Is that enough? Does a community rally make up for the exclusion of the Asian community during early planning stages?
My reply to her was that unfortunately, this sounds like another example of Asian Americans being treated as the “invisible minority.” I was disappointed to hear that Nevada’s Democratic Party completely ignored Asian Americans, but I am not completely shocked by it.
The bottom line is that even our “allies” still have a ways to go in terms of truly understanding and embracing our community, as shown by other incidents involving both the Obama and Clinton campaigns in which Asian Americans were also snubbed (although both campaigns later apologized).

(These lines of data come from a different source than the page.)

(** A client is accepted, and the worker starts to read. *)
Definition ex_open : kj := after_op (BCommands 2) (after_op FRunOnce (after_op (BAccept true 1000 77 "10.0.0.1") kj_init)).
(** The application disconnects it. *)
Definition ex_leaving : kj := after_op (FDisconnect 1) ex_open.
Lemma ex_open_reach : kreach ex_open.
Proof. apply kreach_after; [|exact I]. apply kreach_after; [|exact I]. apply kreach_after; [|exact I]. apply kreach_init. Qed.
Lemma ex_leaving_reach : kreach ex_leaving.
Proof. apply kreach_after; [apply ex_open_reach|]. vm_compute. by eexists. Qed.

(** The main thread is stopped in [RecyclerPop] after its third access. *)
Definition ex_schedule : list bool := replicate 3 true ++ replicate 40 false ++ replicate 20 true.
Definition ex_raced : kj :=
  match run_both ex_schedule kj_Recycle (failed_later 1;; work_loop 1) ex_leaving with Ok (_, s') => s' | Ub _ => ex_leaving end.

(** The recycler reads the counters of the back end before those of the front end.  When
    the peer of a connection that waits in the recycler hangs up in between, and the worker
    handles the pending commands, the object is deleted although a callback about it is
    queued: the next [RunOnce] uses a deleted object. *)
Lemma recycle_race : ∃ s sched more s',
  kreach s ∧ may s FRecycle ∧ may s (BFailed 1) ∧
  run_both sched kj_Recycle (failed_later 1;; work_loop 1) s = Ok (TRet more, TRet tt, s') ∧
  q_items (k_trunk s') = [TClientDisconnect 1000 1] ∧ run RunOnce s' = Ub Dangling.
Proof.
  exists ex_leaving, ex_schedule, false, ex_raced. split; [apply ex_leaving_reach|]. split; [by vm_compute|].
  split; [vm_compute; by eexists|]. split; [by vm_compute|]. by vm_compute.
Qed.

(** What [taskFailed] schedules runs later; in the meantime the front end disconnects the
    client, the worker disposes of it, and the recycler deletes it. *)
Definition ex_later : kj :=
  match run (taskFailed 1;; run_op (FDisconnect 1);; run_op (BCommands 1);; run_op FRecycle) ex_open with
  | Ok (_, s') => s' | Ub _ => ex_open end.

(** The function that [taskFailed] schedules holds a pointer to the connection that no
    counter accounts for: it may find the object deleted. *)
Lemma late_failure_dangles : ∃ s s',
  kreach s ∧ may s (BFailed 1) ∧
  run (taskFailed 1;; run_op (FDisconnect 1);; run_op (BCommands 1);; run_op FRecycle) s = Ok (tt, s') ∧
  k_conns s' !! 1 = None ∧ run eval_later s' = Ub Dangling.
Proof.
  exists ex_open, ex_later. split; [apply ex_open_reach|]. split; [vm_compute; by eexists|].
  split; [by vm_compute|]. split; by vm_compute.
Qed.

(** ** Witnesses *)


(** The client's disposal is done with, so the pass deletes it. *)
Definition ex_left : kj := after_op (BCommands 1) ex_leaving.
Lemma ex_left_reach : kreach ex_left.
Proof. apply kreach_after; [apply ex_leaving_reach|exact I]. Qed.
Definition ex_left_conn : conn := default (new_conn (CClient false) 0 0 0) (k_conns ex_left !! 1).

Lemma recycle_quiet_witness :
  bool_decide (1 ∈ fa_recycler (k_fac ex_left)) && releasable ex_left_conn = true ∧
  ∃ more s', run kj_Recycle ex_left = Ok (more, s') ∧ k_conns s' !! 1 = None.
Proof.
  split; [by vm_compute|].
  destruct (recycle_quiet ex_left ex_left_reach) as (more & s' & E & _ & _ & H); [by vm_compute|by vm_compute|].
  exists more, s'. split; [exact E|]. specialize (H 1 ex_left_conn).
  replace (bool_decide (1 ∈ fa_recycler (k_fac ex_left)) && releasable ex_left_conn) with true in H by by vm_compute.
  apply H. by vm_compute.
Defined.

Lemma blocking_hangs_witness : ∃ s', run (Finish;; BlockingCommit 1000 OPEN_TCP_SERVER 1000 "" 80) ex_open = Ok (None, s').
Proof. apply blocking_hangs. by vm_compute. Defined.

(** An isolated connection of the copied class, connecting. *)
Definition ex_dialing : kj := after_op (FConnect 1 "10.0.0.2" 80) (after_op (FCreateIsolated Outer) kj_init).
Lemma ex_dialing_reach : kreach ex_dialing.
Proof.
  apply kreach_after; [apply kreach_after; [apply kreach_init|exact I]|].
  split; [by vm_compute|]. split; [|by exists true]. vm_compute. by eexists.
Qed.
Definition ex_dialing_conn : conn := default (new_conn (CClient false) 0 0 0) (k_conns ex_dialing !! 1).

Lemma missed_disconnect_witness :
  ∃ s', run (kj_OnLowLevelConnect 1;; kj_OnLowLevelDisconnect 1) ex_dialing = Ok (tt, s') ∧
    q_items (k_trunk s') = q_items (k_trunk ex_dialing) ++ [TIsolatedConnect 1].
Proof. by apply (missed_disconnect ex_dialing 1 ex_dialing_conn Outer ex_dialing_reach); vm_compute. Defined.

The second incident that is making the news, at least in the blogosphere, concerns the Asian American political action committee, the 80-20 Initiative. They’re a national lobbying Asian American organization that is trying to organize Asian American voters as a bloc vote, in order to increase our community’s political power (similar to how African Americans and Jews are seen as a bloc vote).
The 80-20 group is basically trying to get at least 80% of Asian American voters to vote for the candidate that they will ultimately endorse (hence their name). That endorsement is based on the candidate’s record on issues important to Asian Americans and whether the candidate agrees to a platform of policies advocated by the 80-20 group designed to benefit Asian Americans.

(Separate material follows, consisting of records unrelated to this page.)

(** ** Leadings *)

Definition leading_ok (l : page_leading) : Prop :=
  0 ≤ page_start l < 2 ∧ 0 ≤ page_end l < 2 ∧ 0 ≤ data_size l < 16384.

Lemma page_leading_of_eq w :
  page_leading_of w = PageLeading (w `mod` 2) ((w `div` 2) `mod` 2) ((w `div` 4) `mod` 16384).
Proof.
  unfold page_leading_of. rewrite !Z.shiftr_div_pow2 by lia.
  change 1 with (Z.ones 1) at 1 3. change 16383 with (Z.ones 14).
  by rewrite !Z.land_ones by lia.
Qed.

Lemma page_leading_of_ok w : leading_ok (page_leading_of w).
Proof.
  rewrite page_leading_of_eq. unfold leading_ok. cbn [page_start page_end data_size].
  repeat split; apply Z.mod_pos_bound; lia.
Qed.

Lemma page_leading_word l : leading_ok l → page_leading_of (page_word l) = l.
Proof.
  intros (H1 & H2 & H3). rewrite page_leading_of_eq. unfold page_word.
  destruct l as [a b c]. cbn in *.
  f_equal; Z.to_euclidean_division_equations; lia.
Qed.

Lemma with_start_ok v l : leading_ok l → leading_ok (with_start v l).
Proof.
  intros (H1 & H2 & H3). repeat split; try apply H2; try apply H3;
    apply (wrapu_bound 1); lia.
Qed.

Lemma with_end_ok v l : leading_ok l → leading_ok (with_end v l).
Proof.
  intros (H1 & H2 & H3). repeat split; try apply H1; try apply H3;
    apply (wrapu_bound 1); lia.
Qed.

Lemma with_size_ok v l : leading_ok l → leading_ok (with_size v l).
Proof.
  intros (H1 & H2 & H3). repeat split; try apply H1; try apply H2;
    apply (wrapu_bound 14); lia.
Qed.

Lemma leading_of_ok p : payload_ok (pg_data p) → leading_ok (leading_of p).
Proof.
  intros [? ?]. unfold PER_FRAME_PAGE_SIZE_MAX, SIZE_OF_FRAME_PAGE_LEADING in *.
  destruct p as [[] [] d]; unfold leading_ok; cbn in *; lia.
Qed.

#[export] Hint Resolve page_leading_of_ok with_start_ok with_end_ok with_size_ok : csem.

Lemma get_leading_cons off m b0 b1 r :
  0 ≤ off → drop (Z.to_nat off) m = b0 :: b1 :: r →
  get_leading off m = Ok (page_leading_of (b0 + 256 * b1)).
Proof.
  intros Hoff Hd.
  assert (∀ i c, (b0 :: b1 :: r) !! i = Some c → load1 (off + Z.of_nat i) m = Ok c) as Hl.
  { intros i c Hc. rewrite <- Hd, lookup_drop in Hc. apply load1_Ok; [lia|].
    by replace (Z.to_nat (off + Z.of_nat i)) with (Z.to_nat off + i)%nat by lia. }
  unfold get_leading. pose proof (Hl 0%nat b0 eq_refl) as H0. rewrite Z.add_0_r in H0.
  pose proof (Hl 1%nat b1 eq_refl) as H1. change (Z.of_nat 1) with 1 in H1.
  rewrite H0. cbn [mbind outcome_bind]. by rewrite H1.
Qed.

Lemma get_leading_bytes off m l r :
  0 ≤ off → leading_ok l → drop (Z.to_nat off) m = page_leading_bytes l ++ r →
  get_leading off m = Ok l.
Proof.
  intros ? Hl Hd. rewrite (get_leading_cons _ _ _ _ _ ltac:(done) Hd).
  rewrite Z.add_comm, <- (Z.div_mod (page_word l) 256) by lia. by rewrite page_leading_word.
Qed.

Lemma length_leading_bytes l : length (page_leading_bytes l) = 2%nat.
Proof. reflexivity. Qed.

Lemma store_front b0 b1 l r :
  store 0 (page_leading_bytes l) (b0 :: b1 :: r) = Ok (page_leading_bytes l ++ r).
Proof. unfold store. rewrite check_true; [done|]. apply in_range_true. cbn. lia. Qed.

Lemma put_leading_bytes f l r :
  leading_ok l → put_leading f (page_leading_bytes l ++ r) = Ok (page_leading_bytes (f l) ++ r).
Proof.
  intros. unfold put_leading. rewrite (get_leading_bytes _ _ l r) by done.
  apply store_front.
Qed.

(** The first assignment meets whatever malloc or the last packet left. *)
Lemma put_leading_any f m :
  2 ≤ zlen m → ∃ l, leading_ok l ∧
    put_leading f m = Ok (page_leading_bytes (f l) ++ drop 2 m).
Proof.
  destruct m as [|b0 [|b1 r]]; cbn [length]; [lia..|]. intros _.
  exists (page_leading_of (b0 + 256 * b1)). split; [apply page_leading_of_ok|].
  unfold put_leading. rewrite (get_leading_cons 0 _ b0 b1 r) by done.
  apply store_front.
Qed.

(** Storing behind the leading. *)
Lemma store_behind l r off' off d :
  off' = SIZE_OF_FRAME_PAGE_LEADING + off → 0 ≤ off → off + zlen d ≤ zlen r →
  store off' d (page_leading_bytes l ++ r) = Ok (page_leading_bytes l ++ put_at off d r).
Proof.
  intros -> ? ?. rewrite store_Ok.
  - f_equal. unfold put_at, SIZE_OF_FRAME_PAGE_LEADING.
    replace (Z.to_nat (2 + off)) with (S (S (Z.to_nat off))) by lia. cbn. by rewrite <- ?app_assoc.
  - unfold SIZE_OF_FRAME_PAGE_LEADING. lia.
  - rewrite length_app, length_leading_bytes. unfold SIZE_OF_FRAME_PAGE_LEADING. lia.
Qed.

(** ** The send buffer while a packet is sent *)

Record send_buf (s : pool) (held : gmap Z (free_list * bytes)) (b : Z) (l : page_leading)
    (r : bytes) : Prop := {
  sb_inv : pool_inv s held;
  sb_held : held !! b = Some (send_buffer_free_list, []);
  sb_leading : leading_ok l;
  sb_len : zlen r = 16350;
  sb_buf : ∃ x, get_buf b s = Ok x ∧ pb_data x = page_leading_bytes l ++ r
}.

Lemma cap_of_send : cap_of send_buffer_free_list = 16352.
Proof. reflexivity. Qed.

Lemma send_buf_put s held b x l r n :
  pool_inv s held → held !! b = Some (send_buffer_free_list, []) → get_buf b s = Ok x →
  pb_cap_size x = 16352 → leading_ok l → zlen r = 16350 →
  send_buf (put_buf b (set_size n (set_data (page_leading_bytes l ++ r) x)) s) held b l r.
Proof.
  intros Hinv Hb Hx Hc Hl Hr.
  assert (pool_inv (put_buf b (set_size n (set_data (page_leading_bytes l ++ r) x)) s) held) as Hinv'.
  { rewrite <- (insert_id held b (send_buffer_free_list, [])) by done.
    apply (pool_put _ _ _ _ [] x); [done..|]. split; cbn; [done| |done].
    rewrite cap_of_send. lia. }
  split; try done. destruct (pool_get _ _ _ _ _ Hinv' Hb) as (x' & Hx' & _ & Hpos).
  eexists. split; [apply get_buf_Ok; [lia|apply lookup_insert_eq]|done].
Qed.

Lemma send_buf_cap s held b l r x :
  send_buf s held b l r → get_buf b s = Ok x → pb_cap_size x = 16352.
Proof.
  intros [Hinv Hb _ _ _] Hx. destruct (pool_get _ _ _ _ _ Hinv Hb) as (x' & Hx' & [Hc _ _] & _). rewrite Hx in Hx'.
  injection Hx' as <-. rewrite Hc. apply cap_of_send.
Qed.

Section post.
Context {mal : Malloc} {conn : Conn} (k : packet_kind).

(** The packet leading and the name behind the page leading. *)
Definition head_len (name : bytes) : Z := SIZE_OF_PACKET_LEADING k + zlen name.

Lemma put_packet_leading_ok l r name_len serial uuid :
  zlen r = 16350 →
  ∃ unused r', zlen unused = unused_bytes k ∧
    put_packet_leading k SIZE_OF_FRAME_PAGE_LEADING name_len serial uuid
      (page_leading_bytes l ++ r) = Ok (page_leading_bytes l ++ r') ∧
    zlen r' = 16350 ∧
    take (Z.to_nat (SIZE_OF_PACKET_LEADING k)) r' =
      leading_text k name_len serial uuid unused.
Proof.
  intros Hr. unfold put_packet_leading.
  rewrite (store_behind _ _ _ 0) by (cbn; lia). cbn [mbind outcome_bind].
  assert (zlen (put_at 0 [u8 name_len; u8 serial] r) = 16350) as Hr'.
  { rewrite length_put_at; cbn; lia. }
  assert (take 2 (put_at 0 [u8 name_len; u8 serial] r) = [u8 name_len; u8 serial]) as Ht.
  { apply (take_put_at 0 [u8 name_len; u8 serial]). lia. }
  destruct k.
  - set (r1 := put_at 0 _ r) in *. pose proof (length_le_bytes 8 (u64 uuid)) as H8.
    rewrite (store_behind _ _ _ 8) by (done || lia).
    exists (drop 2 (take 8 r1)), (put_at 8 (le_bytes 8 (u64 uuid)) r1).
    split; [rewrite length_drop, length_take; cbn [unused_bytes]; lia|]. split; [done|].
    split; [rewrite length_put_at; lia|].
    pose proof (take_put_at 8 (le_bytes 8 (u64 uuid)) r1 ltac:(lia)) as Hp.
    rewrite H8 in Hp. change (Z.to_nat 8 + 8)%nat with 16%nat in Hp.
    cbn [SIZE_OF_PACKET_LEADING]. change (Z.to_nat 16) with 16%nat. rewrite Hp.
    unfold leading_text. rewrite <- Ht, app_assoc. f_equal.
  - exists [], (put_at 0 [u8 name_len; u8 serial] r). split; [done|]. split; [done|].
    split; [done|]. exact Ht.
Qed.

Lemma encode_ok s o held uuid serial name body_len x :
  pool_inv s held → held !! _ref_send_buf o = Some (send_buffer_free_list, []) →
  get_buf (_ref_send_buf o) s = Ok x →
  SIZE_OF_FRAME_PAGE_LEADING + head_len name ≤ cap_of send_buffer_free_list →
  ∃ s' sz unused r,
    EncodeStream k uuid serial name body_len s o =
      Ok (s', SIZE_OF_FRAME_PAGE_LEADING + head_len name) ∧
    zlen unused = unused_bytes k ∧
    send_buf s' held (_ref_send_buf o) (PageLeading 1 0 sz) r ∧
    take (Z.to_nat (head_len name)) r =
      leading_text k (zlen name) serial uuid unused ++ name.
Proof.
  intros Hinv Hb Hx Hn. rewrite cap_of_send in Hn.
  unfold head_len, SIZE_OF_FRAME_PAGE_LEADING, PER_FRAME_PAGE_SIZE_MAX in *.
  destruct (pool_get _ _ _ _ _ Hinv Hb) as (x2 & Hx2 & [Hc Hd _] & _). rewrite Hx in Hx2. injection Hx2 as <-.
  rewrite cap_of_send in Hc, Hd.
  assert (2 ≤ SIZE_OF_PACKET_LEADING k ≤ 16) as Hk by (destruct k; cbn; lia).
  unfold EncodeStream. rewrite Hx. cbn [mbind outcome_bind].
  destruct (put_leading_any (with_start 1) (pb_data x)) as (l & Hl & ->); [lia|].
  cbn [mbind outcome_bind]. rewrite put_leading_bytes by auto with csem. cbn [mbind outcome_bind].
  rewrite put_leading_bytes by auto with csem. cbn [mbind outcome_bind].
  destruct (put_packet_leading_ok
    (with_size (s32 (SIZE_OF_PACKET_LEADING k + zlen name + body_len)) (with_end 0 (with_start 1 l)))
    (drop 2 (pb_data x)) (zlen name) serial uuid) as (unused & r & Hu & -> & Hr & Ht).
  { rewrite length_drop. lia. }
  cbn [mbind outcome_bind]. rewrite (store_behind _ _ _ (SIZE_OF_PACKET_LEADING k)) by (done || lia).
  cbn [mbind outcome_bind]. rewrite s32_small by (unfold SIZE_OF_FRAME_PAGE_LEADING; lia).
  do 2 eexists. exists unused. eexists.
  rewrite (Z.add_assoc 2). split; [done|].
  split; [done|]. split.
  - apply send_buf_put; try done; [exact (with_size_ok _ _ (with_end_ok 0 _ (with_start_ok 1 _ Hl)))|].
    rewrite length_put_at; lia.
  - replace (Z.to_nat (SIZE_OF_PACKET_LEADING k + zlen name))
      with (Z.to_nat (SIZE_OF_PACKET_LEADING k) + length name)%nat by lia.
    rewrite take_put_at by lia. by rewrite Ht.
Qed.

(** ** The loop *)

Lemma wrapu_add_l w a b : 0 ≤ w → wrapu w (wrapu w a + b) = wrapu w (a + b).
Proof. intros. unfold wrapu. apply Z.add_mod_idemp_l. lia. Qed.

(** The connection writes every page as a whole, as all implementations of [SendRaw]
    that succeed report. *)
Definition sends_all : Prop := ∀ sent p, SendRaw sent p = Sent (zlen p).

Lemma load_page l r n :
  0 ≤ n ≤ zlen r →
  load 0 (SIZE_OF_FRAME_PAGE_LEADING + n) (page_leading_bytes l ++ r) =
  Ok (page_leading_bytes l ++ take (Z.to_nat n) r).
Proof.
  intros. rewrite load_Ok.
  - unfold sub_at, SIZE_OF_FRAME_PAGE_LEADING. rewrite drop_0.
    by replace (Z.to_nat (2 + n)) with (S (S (Z.to_nat n))) by lia.
  - lia.
  - unfold SIZE_OF_FRAME_PAGE_LEADING. lia.
  - rewrite length_app, length_leading_bytes. unfold SIZE_OF_FRAME_PAGE_LEADING. lia.
Qed.

(** The page that one round sends, from the start flag, the bytes that are already
    behind the leading and the rest of the body. *)
Definition next_page (st : bool) (head body : bytes) (ptr n nremains : Z) : page :=
  Page st (nremains - n <=? 0) (head ++ sub_at ptr n body).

On that note, Clinton and Edwards have officially endorsed 80-20’s platform, but conspicuously, Obama has so far not endorsed it, which has led 80-20 to call for its members to help defeat Obama. As far as I know, none of the Republican candidates have endorsed 80-20’s platform. This call to defeat Obama is supported by many noted Asian American bloggers such as Emil Guillermo at AsianWeek Magazine.
On the other hand, many of Obama’s Asian American supporters are equally upset at 80-20 and accuse them of unprofessionalism, bias and playing favorites, divisive, and being just plain wrong. These include bloggers such as Jenn Fang at Reappropriate and Asian Americans for Obama.
I’m not ready to make a definitive judgment on whether Obama is “dissing” the Asian American community by not endorsing 80/20’s platform, but I will say that I agree slightly more with Jenn’s arguments rather than Emil’s at this point.
But the larger point that I want to make is that, since most Asian American lean toward the Democrats more than the Republicans, that implies that most Asian Americans trust that the Democratic party and its supporters will embrace and integrate us into their plans.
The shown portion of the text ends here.